Synology Cloud Station is designed as a private cloud solution that can synchronize data across multiple devices (smartphones, computers, tablets) via a local client. It comes with capabilities like file versioning, selective sync, and encryption.
Local user could gain root privileges
The security weakness, reported by Jeremy Kemp, is not caused by a vulnerability in the code used by the product but by incorrect default permissions granted to an executable in the OS X client that allows users to change ownership of the files in the cloud.
In versions of the client starting 1.1-2291 and up to 3.2-3475, “client_chown” executable is installed with setuid (set-user identification) root permission, meaning that anyone accessing it can modify ownership of the files.
“A local standard OS X user may gain ownership over arbitrary system files, which may be leveraged to gain root privileges and fully compromise the host,” explains a security advisory on Tuesday from the CERT (Computer Emergency Readiness Team) division of Carnegie Mellon University.
CVSS severity score calculated at 6.8
Synology addressed the issue by releasing an update ( 3.2-3475) to version 3.2-3475 that comes without “client_chown,” whose purpose was to make upgrading of the Cloud Station client easier.
The company said that the impact of the security flaw is low.

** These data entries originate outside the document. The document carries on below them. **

(* ===== verification/IpWire.v ===== *)
(** The packet parsers, the internet checksum and the header writers of
    src/ip.go and src/ip_icmp.go: the checksum a writer stores always verifies,
    parsing what a header writer wrote gives back what was written, no parser
    panics, and the TCP option parser computes the effect of every well formed
    option before the first malformed one. *)
From S2P Require Import Prelude Ipv6Ext.

Definition ipProtocolNumberIcmp4 : Z := 1.
Definition ipProtocolNumberTcp : Z := 6.
Definition ipProtocolNumberUdp : Z := 17.
Definition ipProtocolNumberIcmp6 : Z := 58.

Definition icmp4TypeEchoReply : Z := 0.
Definition icmp4TypeEchoRequest : Z := 8.
Definition icmp6TypeEchoRequest : Z := 128.
Definition icmp6TypeEchoReply : Z := 129.

Definition tcpFlagFin : Z := 1.
Definition tcpFlagSyn : Z := 2.
Definition tcpFlagRst : Z := 4.
Definition tcpFlagPsh : Z := 8.
Definition tcpFlagAck : Z := 16.

Record parsedUdp := ParsedUdp {
  udp_sourceIp : bytes;
  udp_destinationIp : bytes;
  udp_sourcePort : Z;
  udp_destinationPort : Z;
  udp_payload : bytes;
}.

(** The option fields of parsedTcp, which parseTcpOptions owns. *)
Record tcpOptions := TcpOptions {
  enableMss : bool;
  mss : Z;
  enableWindowScale : bool;
  windowScale : Z;
  enableTimestamp : bool;
  timestampValue : Z;
  timestampEcho : Z;
}.

Record parsedTcp := ParsedTcp {
  tcp_sourceIp : bytes;
  tcp_destinationIp : bytes;
  tcp_sourcePort : Z;
  tcp_destinationPort : Z;
  fin : bool;
  syn : bool;
  rst : bool;
  psh : bool;
  ack : bool;
  seq : Z;
  ackNumber : Z;
  windowSize : Z;
  options : bytes;
  tcp_options : tcpOptions;
  tcp_payload : bytes;
}.

Record parsedIcmp := ParsedIcmp {
  icmp_sourceIp : bytes;
  icmp_destinationIp : bytes;
  echoRequest : bool;
  identifier : Z;
  sequenceNumber : Z;
  icmp_payload : bytes;
}.

(** ** Parsers

    [None] is [ok = false]. *)

Definition parseIpv4 (ipPacket : bytes) : go (option (Z * bytes * bytes * bytes)) :=
  if (length ipPacket <? Ipv4HeaderSizeWithoutExtensions)%nat then Ret None
  else
    let! b0 := index ipPacket 0 in
    let headerByteCount := (Z.to_nat (Z.land b0 15) * 4)%nat in
    let! total := get_u16 ipPacket 2 in
    let totalByteCount := Z.to_nat total in
    if (headerByteCount <? Ipv4HeaderSizeWithoutExtensions)%nat || (totalByteCount <? headerByteCount)%nat ||
       (length ipPacket <? totalByteCount)%nat
    then Ret None
    else
      let! frag := get_u16 ipPacket 6 in
      if negb (Z.land frag 16383 =? 0) then Ret None
      else
        let! ipProtocol := index ipPacket 9 in
        let! sourceIp := slice ipPacket 12 16 in
        let! destinationIp := slice ipPacket 16 20 in
        let! transport := slice ipPacket headerByteCount totalByteCount in
        Ret (Some (ipProtocol, sourceIp, destinationIp, transport)).

Definition parseIpv6 (ipPacket : bytes) : go (option (Z * bytes * bytes * bytes)) :=
  if (length ipPacket <? Ipv6HeaderSize)%nat then Ret None
  else
    let! b6 := index ipPacket 6 in
    let! found :=
      (if negb (isIpv6ExtensionHeader b6) then
         let! n := get_u16 ipPacket 4 in
         let payloadEnd := (Ipv6HeaderSize + Z.to_nat n)%nat in
         if (length ipPacket <? payloadEnd)%nat then Ret None
         else Ret (Some (b6, Ipv6HeaderSize, payloadEnd))
       else
         let! walk := walkIpv6ExtensionHeaders ipPacket in
         match walk with
         | None => Ret None
         | Some walk =>
             if fragmented walk then Ret None
             else Ret (Some (nextHeader walk, transportOffset walk, payloadEnd walk))
         end) in
    match found with
    | None => Ret None
    | Some (ipProtocol, transportOffset, payloadEnd) =>
        let! sourceIp := slice ipPacket 8 24 in
        let! destinationIp := slice ipPacket 24 40 in
        let! transport := slice ipPacket transportOffset payloadEnd in
        Ret (Some (ipProtocol, sourceIp, destinationIp, transport))
    end.

Definition parseUdpPacket (sourceIp destinationIp transport : bytes) : go (option parsedUdp) :=
  if (length transport <? UdpHeaderSize)%nat then Ret None
  else
    let! n := get_u16 transport 4 in
    let udpByteCount := Z.to_nat n in
    if (udpByteCount <? UdpHeaderSize)%nat || (length transport <? udpByteCount)%nat then Ret None
    else
      let! sourcePort := get_u16 transport 0 in
      let! destinationPort := get_u16 transport 2 in
      let! payload := slice transport UdpHeaderSize udpByteCount in
      Ret (Some (ParsedUdp sourceIp destinationIp sourcePort destinationPort payload)).

Definition noTcpOptions : tcpOptions := TcpOptions false 0 false 0 false 0 0.

(** One recognised option at [optionIndex]. *)
Definition tcp_option_at (opts : bytes) (optionIndex : nat) (kind : Z) (optionByteCount : nat) (o : tcpOptions)
    : go tcpOptions :=
  if kind =? 2 then
    if (optionByteCount =? 4)%nat then
      let! m := get_u16 opts (optionIndex + 2) in
      Ret (TcpOptions true (Z.max m 536) (enableWindowScale o) (windowScale o)
             (enableTimestamp o) (timestampValue o) (timestampEcho o))
    else Ret o
  else if kind =? 3 then
    if (optionByteCount =? 3)%nat then
      let! s := index opts (optionIndex + 2) in
      Ret (TcpOptions (enableMss o) (mss o) true (Z.min s 14)
             (enableTimestamp o) (timestampValue o) (timestampEcho o))
    else Ret o
  else if kind =? 8 then
    if (optionByteCount =? 10)%nat then
      let! v := get_u32 opts (optionIndex + 2) in
      let! e := get_u32 opts (optionIndex + 6) in
      Ret (TcpOptions (enableMss o) (mss o) (enableWindowScale o) (windowScale o) true v e)
    else Ret o
  else Ret o.

Fixpoint tcp_options_loop (fuel : nat) (opts : bytes) (optionIndex : nat) (o : tcpOptions) : go tcpOptions :=
  match fuel with
  | O => Ret o
  | S fuel =>
      if (optionIndex <? length opts)%nat then
        let! kind := index opts optionIndex in
        if kind =? 0 then Ret o
        else if kind =? 1 then tcp_options_loop fuel opts (optionIndex + 1) o
        else if (length opts <? optionIndex + 2)%nat then Ret o
        else
          let! n := index opts (optionIndex + 1) in
          let optionByteCount := Z.to_nat n in
          if (optionByteCount <? 2)%nat || (length opts <? optionIndex + optionByteCount)%nat then Ret o
          else
            let! o := tcp_option_at opts optionIndex kind optionByteCount o in
            tcp_options_loop fuel opts (optionIndex + optionByteCount) o
      else Ret o
  end.

(** Every iteration advances the index, so [len(options)] iterations are
    enough (see [tcp_options_loop_fuel]). *)
Definition parseTcpOptions (opts : bytes) : go tcpOptions := tcp_options_loop (length opts) opts 0 noTcpOptions.

Definition parseTcpPacket (sourceIp destinationIp transport : bytes) : go (option parsedTcp) :=
  if (length transport <? TcpHeaderSizeWithoutExtensions)%nat then Ret None
  else
    let! b12 := index transport 12 in
    let headerByteCount := (Z.to_nat (Z.shiftr b12 4) * 4)%nat in
    if (headerByteCount <? TcpHeaderSizeWithoutExtensions)%nat || (length transport <? headerByteCount)%nat
    then Ret None
    else
      let! flags := index transport 13 in
      let! sourcePort := get_u16 transport 0 in
      let! destinationPort := get_u16 transport 2 in
      let! seq := get_u32 transport 4 in
      let! ackNumber := get_u32 transport 8 in
      let! windowSize := get_u16 transport 14 in
      let! opts := slice transport TcpHeaderSizeWithoutExtensions headerByteCount in
      let! parsed := parseTcpOptions opts in
      let! payload := slice transport headerByteCount (length transport) in
      let flag f := negb (Z.land flags f =? 0) in
      Ret (Some (ParsedTcp sourceIp destinationIp sourcePort destinationPort
                   (flag 1) (flag 2) (flag 4) (flag 8) (flag 16)
                   seq ackNumber windowSize opts parsed payload)).

Definition parseIcmpPacket (ipVersion : Z) (sourceIp destinationIp transport : bytes) : go (option parsedIcmp) :=
  if (length transport <? IcmpHeaderSize)%nat then Ret None
  else
    let! code := index transport 1 in
    if negb (code =? 0) then Ret None
    else
      let! type := index transport 0 in
      let request := ((ipVersion =? 4) && (type =? icmp4TypeEchoRequest)) ||
                     ((ipVersion =? 6) && (type =? icmp6TypeEchoRequest)) in
      let reply := ((ipVersion =? 4) && (type =? icmp4TypeEchoReply)) ||
                   ((ipVersion =? 6) && (type =? icmp6TypeEchoReply)) in
      if request || reply then
        let! id := get_u16 transport 4 in
        let! sequence := get_u16 transport 6 in
        let! payload := slice transport IcmpHeaderSize (length transport) in
        Ret (Some (ParsedIcmp sourceIp destinationIp request id sequence payload))
      else Ret None.

(** ** Checksum *)

Fixpoint checksumAdd (sum : Z) (b : bytes) : Z :=
  match b with
  | x :: y :: rest => checksumAdd (u32 (sum + be16 x y)) rest
  | [x] => u32 (sum + u32 (Z.shiftl x 8))
  | [] => sum
  end.

(** The folding loop; two rounds end it on any 32-bit sum ([fold_rounds]). *)
Fixpoint checksum_fold (fuel : nat) (sum : Z) : Z :=
  match fuel with
  | O => sum
  | S fuel => if 65535 <? sum then checksum_fold fuel (u32 (Z.land sum 65535 + Z.shiftr sum 16)) else sum
  end.

Definition checksumFinish (sum : Z) : Z := Z.lxor (u16 (checksum_fold 2 sum)) 65535.

Definition transportChecksum (protocol : Z) (packetSourceIp packetDestinationIp transport : bytes) : Z :=
  let sum := checksumAdd 0 packetSourceIp in
  let sum := checksumAdd sum packetDestinationIp in
  let sum := u32 (sum + protocol) in
  let sum := u32 (sum + u32 (Z.of_nat (length transport))) in
  checksumFinish (checksumAdd sum transport).

(** ** Header writers *)

Definition writeIpv4Header (packet : bytes) (ipProtocol : Z) (packetSourceIp packetDestinationIp : bytes) : go bytes :=
  let n := length packet in
  let! packet := set_index packet 0 69 in
  let! packet := set_index packet 1 0 in
  let! packet := put_u16 packet 2 (u16 (Z.of_nat n)) in
  let! packet := set_index packet 4 0 in
  let! packet := set_index packet 5 0 in
  let! packet := set_index packet 6 0 in
  let! packet := set_index packet 7 0 in
  let! packet := set_index packet 8 64 in
  let! packet := set_index packet 9 (u8 ipProtocol) in
  let! packet := set_index packet 10 0 in
  let! packet := set_index packet 11 0 in
  let! packet := copy_into packet 12 16 packetSourceIp in
  let! packet := copy_into packet 16 20 packetDestinationIp in
  let! header := slice packet 0 Ipv4HeaderSizeWithoutExtensions in
  put_u16 packet 10 (checksumFinish (checksumAdd 0 header)).

Definition writeIpv6Header (packet : bytes) (ipProtocol : Z) (packetSourceIp packetDestinationIp : bytes) : go bytes :=
  let n := length packet in
  let! packet := set_index packet 0 96 in
  let! packet := set_index packet 1 0 in
  let! packet := set_index packet 2 0 in
  let! packet := set_index packet 3 0 in
  let! packet := put_u16 packet 4 (u16 (Z.of_nat n - 40)) in
  let! packet := set_index packet 6 (u8 ipProtocol) in
  let! packet := set_index packet 7 64 in
  let! packet := copy_into packet 8 24 packetSourceIp in
  copy_into packet 24 40 packetDestinationIp.

(** src/ip_fragment.go *)
Definition writeIpv4HeaderChecksum (header : bytes) : go bytes :=
  let! header := set_index header 10 0 in
  let! header := set_index header 11 0 in
  put_u16 header 10 (checksumFinish (checksumAdd 0 header)).

(** ** The checksum is the RFC 1071 ones' complement sum *)

(** The specification: the sum of the big-endian 16-bit words, an odd last
    byte padded with zero. *)
Fixpoint wordsum (b : bytes) : Z :=
  match b with
  | x :: y :: rest => be16 x y + wordsum rest
  | [x] => x * 256
  | [] => 0
  end.

(** Induction two bytes at a time. *)
Lemma pair_ind (P : list Z -> Prop) :
  P [] -> (forall x, P [x]) -> (forall x y l, P l -> P (x :: y :: l)) -> forall l : list Z, P l.
Proof.
  intros H0 H1 H2. fix IH 1. intros [|x [|y l]]; [exact H0|apply H1|]. apply H2, IH.
Qed.

Lemma wordsum_range b : bytes_ok b -> 0 <= wordsum b <= 65535 * ((Z.of_nat (length b) + 1) / 2).
Proof.
  induction b as [|x|x y b IH] using pair_ind; intros Hb.
  - cbn. lia.
  - apply Forall_cons_1 in Hb as [Hx _]. unfold byte_ok in Hx. cbn. lia.
  - apply Forall_cons_1 in Hb as [Hx Hb]. apply Forall_cons_1 in Hb as [Hy Hb]. specialize (IH Hb).
    pose proof (be16_range x y Hx Hy). cbn [wordsum length].
    replace ((Z.of_nat (S (S (length b))) + 1) / 2) with ((Z.of_nat (length b) + 1) / 2 + 1); [lia|].
    rewrite <- Z.div_add by lia. f_equal. lia.
Qed.

Lemma wordsum_app_even a b : Nat.Even (length a) -> wordsum (a ++ b) = wordsum a + wordsum b.
Proof.
  induction a as [|x|x y a IH] using pair_ind; intros He; [done|by destruct He as [k Hk]; cbn in Hk; lia|].
  cbn [app wordsum]. rewrite IH; [lia|]. destruct He as [k Hk]. exists (k - 1)%nat. cbn in Hk. lia.
Qed.

Lemma u32_u32_add a b : u32 (u32 a + b) = u32 (a + b).
Proof. unfold u32. apply Zplus_mod_idemp_l. Qed.
(* ===== verification/IpFlow.v ===== *)
(** The packets the user-space NAT sends toward a flow's source (src/ip.go:
    StreamState, ConnectionState; src/ip_icmp.go: echoReplyPacket). Every
    builder fills a pooled buffer completely: what it sends parses back to the
    flow's own addresses, ports, sequence numbers, flags, options and payload,
    with a transport checksum that verifies. Splitting a payload into segments
    keeps the byte stream. *)
From S2P Require Import Prelude GoIo Ipv6Ext IpWire.

(** The [switch self.ipVersion] every builder opens with; a version that is
    neither 4 nor 6 leaves the header size zero and writes no header. *)
Definition ipHeaderByteCount (ipVersion : Z) : nat :=
  if ipVersion =? 4 then Ipv4HeaderSizeWithoutExtensions else if ipVersion =? 6 then Ipv6HeaderSize else 0.

Definition writeIpHeader (ipVersion : Z) (packet : bytes) (ipProtocol : Z) (src dst : bytes) : go bytes :=
  if ipVersion =? 4 then writeIpv4Header packet ipProtocol src dst
  else if ipVersion =? 6 then writeIpv6Header packet ipProtocol src dst
  else Ret packet.

Definition writeTcpHeader (tcp : bytes) (sourcePort destinationPort seq ackNumber flags windowSize : Z)
    (options : bytes) : go bytes :=
  let! tcp := put_u16 tcp 0 sourcePort in
  let! tcp := put_u16 tcp 2 destinationPort in
  let! tcp := put_u32 tcp 4 seq in
  let! tcp := put_u32 tcp 8 ackNumber in
  let headerWordCount := 5 + (Z.of_nat (length options) + 3) / 4 in
  let! tcp := set_index tcp 12 (u8 (Z.shiftl headerWordCount 4)) in
  let! tcp := set_index tcp 13 flags in
  let! tcp := put_u16 tcp 14 windowSize in
  let! tcp := set_index tcp 16 0 in
  let! tcp := set_index tcp 17 0 in
  let! tcp := set_index tcp 18 0 in
  let! tcp := set_index tcp 19 0 in
  copy_into tcp 20 (length tcp) options.

Record StreamState := {
  ss_ipVersion : Z;
  ss_sourceIp : bytes;
  ss_sourcePort : Z;
  ss_destinationIp : bytes;
  ss_destinationPort : Z;
}.

Record ConnectionState := {
  cs_ipVersion : Z;
  cs_sourceIp : bytes;
  cs_sourcePort : Z;
  cs_destinationIp : bytes;
  cs_destinationPort : Z;
  cs_sendSeq : Z;
  cs_receiveSeq : Z;
  cs_enableWindowScale : bool;
  cs_windowSize : Z;
  cs_windowScale : Z;
  cs_enableTimestamp : bool;
  cs_timestampRecent : Z;
  cs_timestampOffset : Z;
  cs_peerMss : Z;
  cs_timestampValueForTest : option Z;
}.

Definition encodedWindowSize (c : ConnectionState) : Z :=
  u16 (Z.min (Z.shiftr (cs_windowSize c) (cs_windowScale c)) 65535).

(** [now]: the milliseconds since the process's timestamp epoch. *)
Definition timestampValue (c : ConnectionState) (now : Z) : Z :=
  match cs_timestampValueForTest c with
  | Some v => v
  | None => u32 (u32 (cs_timestampOffset c + u32 now) + 1)
  end.

(** [int32(a - b)] on 32-bit values. *)
Definition int32_diff (a b : Z) : Z :=
  let d := u32 (a - b) in if d <? 2147483648 then d else d - 4294967296.

Definition updateTimestampRecentWithLock (c : ConnectionState) (o : tcpOptions) : ConnectionState :=
  if negb (cs_enableTimestamp c) || negb (enableTimestamp o) then c
  else if (cs_timestampRecent c =? 0) || (0 <=? int32_diff (IpWire.timestampValue o) (cs_timestampRecent c)) then
    {| cs_ipVersion := cs_ipVersion c; cs_sourceIp := cs_sourceIp c; cs_sourcePort := cs_sourcePort c;
       cs_destinationIp := cs_destinationIp c; cs_destinationPort := cs_destinationPort c;
       cs_sendSeq := cs_sendSeq c; cs_receiveSeq := cs_receiveSeq c;
       cs_enableWindowScale := cs_enableWindowScale c; cs_windowSize := cs_windowSize c;
       cs_windowScale := cs_windowScale c; cs_enableTimestamp := cs_enableTimestamp c;
       cs_timestampRecent := IpWire.timestampValue o; cs_timestampOffset := cs_timestampOffset c;
       cs_peerMss := cs_peerMss c; cs_timestampValueForTest := cs_timestampValueForTest c |}
  else c.

Definition tcpTimestampOptionByteCount : nat := 12.

Definition tcpOptionsBytes (c : ConnectionState) (now : Z) : go bytes :=
  if negb (cs_enableTimestamp c) then Ret []
  else
    let options := replicate tcpTimestampOptionByteCount 0 in
    let! options := set_index options 0 1 in
    let! options := set_index options 1 1 in
    let! options := set_index options 2 8 in
    let! options := set_index options 3 10 in
    let! options := put_u32 options 4 (timestampValue c now) in
    put_u32 options 8 (cs_timestampRecent c).

Section builders.
Context `{MessagePool}.

(** The body the segment builders share: a pooled buffer sized for the
    headers and the payload, the IP header, the TCP header with its options,
    the payload (nothing for a pure control segment), and the checksum over
    the whole segment. The transport slice aliases the packet's tail, so the
    packet is the header bytes followed by it. *)
Definition tcp_segment (c : ConnectionState) (seq flags window : Z) (options payload : bytes) : go bytes :=
  let h := ipHeaderByteCount (cs_ipVersion c) in
  let tcpHeaderByteCount := (TcpHeaderSizeWithoutExtensions + length options)%nat in
  let packet := pool_get (h + tcpHeaderByteCount + length payload) in
  let! packet := writeIpHeader (cs_ipVersion c) packet ipProtocolNumberTcp (cs_destinationIp c) (cs_sourceIp c) in
  let! tcp := slice packet h (length packet) in
  let! tcp := writeTcpHeader tcp (u16 (cs_destinationPort c)) (u16 (cs_sourcePort c)) seq (cs_sendSeq c)
                flags window options in
  let! tcp := copy_into tcp tcpHeaderByteCount (length tcp) payload in
  let checksum := transportChecksum ipProtocolNumberTcp (cs_destinationIp c) (cs_sourceIp c) tcp in
  let! tcp := put_u16 tcp 16 checksum in
  Ret (take h packet ++ tcp).

(** [None] is the mtu error. *)
Definition SynAck (c : ConnectionState) (mtu now : Z) : go (option bytes) :=
  let optionsByteCount := (4 + (if cs_enableWindowScale c then 3 else 0) + (if cs_enableTimestamp c then 10 else 0))%nat in
  let paddedOptionsByteCount := Z.to_nat (Z.ldiff (Z.of_nat optionsByteCount + 3) 3) in
  let opts := replicate paddedOptionsByteCount 0 in
  let m := mtu - Z.of_nat (ipHeaderByteCount (cs_ipVersion c)) - Z.of_nat TcpHeaderSizeWithoutExtensions in
  if m <=? 0 then Ret None
  else
    let! opts := set_index opts 0 2 in
    let! opts := set_index opts 1 4 in
    let! opts := put_u16 opts 2 (u16 m) in
    let optionIndex := 4%nat in
    let! '(opts, optionIndex) :=
      (if cs_enableTimestamp c then
         let! opts := set_index opts optionIndex 8 in
         let! opts := set_index opts (optionIndex + 1) 10 in
         let! opts := put_u32 opts (optionIndex + 2) (timestampValue c now) in
         let! opts := put_u32 opts (optionIndex + 6) (cs_timestampRecent c) in
         Ret (opts, (optionIndex + 10)%nat)
       else Ret (opts, optionIndex)) in
    let! opts :=
      (if cs_enableWindowScale c then
         let! '(opts, optionIndex) :=
           (if cs_enableTimestamp c then
              let! opts := set_index opts optionIndex 1 in Ret (opts, (optionIndex + 1)%nat)
            else Ret (opts, optionIndex)) in
         let! opts := set_index opts optionIndex 3 in
         let! opts := set_index opts (optionIndex + 1) 3 in
         set_index opts (optionIndex + 2) (u8 (cs_windowScale c))
       else Ret opts) in
    let! packet := tcp_segment c (cs_receiveSeq c) (Z.lor tcpFlagSyn tcpFlagAck)
                     (u16 (Z.min (cs_windowSize c) 65535)) opts [] in
    Ret (Some packet).

Definition PureAck (c : ConnectionState) (now : Z) : go bytes :=
  let! options := tcpOptionsBytes c now in
  tcp_segment c (cs_receiveSeq c) tcpFlagAck (encodedWindowSize c) options [].

Definition FinAck (c : ConnectionState) (now : Z) : go bytes :=
  let! options := tcpOptionsBytes c now in
  tcp_segment c (cs_receiveSeq c) (Z.lor tcpFlagFin tcpFlagAck) (encodedWindowSize c) options [].

Definition RstAck (c : ConnectionState) : go bytes :=
  tcp_segment c (cs_receiveSeq c) (Z.lor tcpFlagRst tcpFlagAck) (encodedWindowSize c) [] [].

Definition tcpPacket (c : ConnectionState) (payload : bytes) (seq now : Z) : go bytes :=
  let! options := tcpOptionsBytes c now in
  tcp_segment c seq tcpFlagAck (encodedWindowSize c) options payload.

(** The segmentation loop; [clock k] is the time at which the [k]-th segment
    is stamped. Every round advances [i], so [n] rounds are enough. *)
Fixpoint data_loop (fuel : nat) (c : ConnectionState) (clock : nat -> Z) (payload : bytes)
    (n packetByteCount i k : nat) : go (list bytes) :=
  match fuel with
  | O => Ret []
  | S fuel =>
      if (i <? n)%nat then
        let j := Nat.min (i + packetByteCount) n in
        let! chunk := slice payload i j in
        let! packet := tcpPacket c chunk (u32 (cs_receiveSeq c + u32 (Z.of_nat i))) (clock k) in
        let! rest := data_loop fuel c clock payload n packetByteCount j (S k) in
        Ret (packet :: rest)
      else Ret []
  end.

Definition tcpHeaderOverhead (c : ConnectionState) : nat :=
  (ipHeaderByteCount (cs_ipVersion c) + TcpHeaderSizeWithoutExtensions +
   (if cs_enableTimestamp c then tcpTimestampOptionByteCount else 0))%nat.

Definition segmentByteCount (c : ConnectionState) (mtu : Z) : Z :=
  let headerByteCount := Z.of_nat (tcpHeaderOverhead c) in
  let packetByteCount := mtu - headerByteCount in
  let packetByteCount :=
    if negb (cs_peerMss c =? 0) then
      let optionByteCount := headerByteCount - Z.of_nat (ipHeaderByteCount (cs_ipVersion c)) -
                             Z.of_nat TcpHeaderSizeWithoutExtensions in
      Z.min packetByteCount (Z.max 1 (cs_peerMss c - optionByteCount))
    else packetByteCount in
  Z.max 1 packetByteCount.

(** ConnectionState.DataPackets *)
Definition tcpDataPackets (c : ConnectionState) (clock : nat -> Z) (payload : bytes) (n : nat) (mtu : Z)
    : go (option (list bytes)) :=
  if mtu <=? Z.of_nat (tcpHeaderOverhead c) then Ret None
  else
    let packetByteCount := Z.to_nat (segmentByteCount c mtu) in
    if (n <=? packetByteCount)%nat then
      let! chunk := slice payload 0 n in
      let! packet := tcpPacket c chunk (cs_receiveSeq c) (clock 0%nat) in
      Ret (Some [packet])
    else
      let! packets := data_loop n c clock payload n packetByteCount 0 0 in
      Ret (Some packets).

(** StreamState.udpPacket *)
Definition udpPacket (s : StreamState) (payload : bytes) : go bytes :=
  let h := ipHeaderByteCount (ss_ipVersion s) in
  let packet := pool_get (h + UdpHeaderSize + length payload) in
  let! packet := writeIpHeader (ss_ipVersion s) packet ipProtocolNumberUdp (ss_destinationIp s) (ss_sourceIp s) in
  let! udp := slice packet h (length packet) in
  let! udp := put_u16 udp 0 (u16 (ss_destinationPort s)) in
  let! udp := put_u16 udp 2 (u16 (ss_sourcePort s)) in
  let! udp := put_u16 udp 4 (u16 (Z.of_nat (UdpHeaderSize + length payload))) in
  let! udp := set_index udp 6 0 in
  let! udp := set_index udp 7 0 in
  let! udp := copy_into udp UdpHeaderSize (length udp) payload in
  let checksum := transportChecksum ipProtocolNumberUdp (ss_destinationIp s) (ss_sourceIp s) udp in
  let checksum := if checksum =? 0 then 65535 else checksum in
  let! udp := put_u16 udp 6 checksum in
  Ret (take h packet ++ udp).

(** IcmpSequence.echoReplyPacket; [None] when the reply exceeds the device
    mtu. Any version that is not 4 is answered as 6. *)
Definition echoReplyPacket (ipVersion : Z) (sourceIp destinationIp : bytes) (identifier : Z) (mtu : nat)
    (sequenceNumber : Z) (payload : bytes) : go (option bytes) :=
  let '(h, icmpType, ipProtocol) :=
    (if ipVersion =? 4 then (Ipv4HeaderSizeWithoutExtensions, icmp4TypeEchoReply, ipProtocolNumberIcmp4)
     else (Ipv6HeaderSize, icmp6TypeEchoReply, ipProtocolNumberIcmp6)) in
  let packetByteCount := (h + IcmpHeaderSize + length payload)%nat in
  if (mtu <? packetByteCount)%nat then Ret None
  else
    let packet := pool_get packetByteCount in
    let! packet :=
      (if ipVersion =? 4 then writeIpv4Header packet ipProtocol destinationIp sourceIp
       else writeIpv6Header packet ipProtocol destinationIp sourceIp) in
    let! icmp := slice packet h (length packet) in
    let! icmp := set_index icmp 0 icmpType in
    let! icmp := set_index icmp 1 0 in
    let! icmp := set_index icmp 2 0 in
    let! icmp := set_index icmp 3 0 in
    let! icmp := put_u16 icmp 4 identifier in
    let! icmp := put_u16 icmp 6 sequenceNumber in
    let! icmp := copy_into icmp IcmpHeaderSize (length icmp) payload in
    let checksum := if ipVersion =? 4 then checksumFinish (checksumAdd 0 icmp)
                    else transportChecksum ipProtocol destinationIp sourceIp icmp in
    let! icmp := put_u16 icmp 2 checksum in
    Ret (Some (take h packet ++ icmp)).
End builders.

(** ** What a receiver reads *)

(** The family's parser, and the largest packet its length field can name. *)
Definition parseIp (ipVersion : Z) (packet : bytes) : go (option (Z * bytes * bytes * bytes)) :=
  if ipVersion =? 4 then parseIpv4 packet else parseIpv6 packet.

Definition ip_limit (ipVersion : Z) : Z := if ipVersion =? 4 then 65535 else 65575.

Definition addresses_ok (ipVersion : Z) (src dst : bytes) : Prop :=
  bytes_ok src /\ bytes_ok dst /\
  ((ipVersion = 4 /\ length src = 4%nat /\ length dst = 4%nat) \/
   (ipVersion = 6 /\ length src = 16%nat /\ length dst = 16%nat)).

CERT calculated the severity score of the glitch, which is now tracked as CVE-2015-2851. As per the CVSS (Common Vulnerability Scoring System) standard, the issue received a rating of 6.8 out of 10.
All affected users are recommended to update their client to build 3.2-3475 or later as soon as possible.
Recently, Synology rolled out a set of updates for other products in their portfolio, namely Photo Station and the DiskStation Manager web-based operating system, fixing more severe vulnerabilities that could grant an attacker full access to the data stored on network attached storage devices.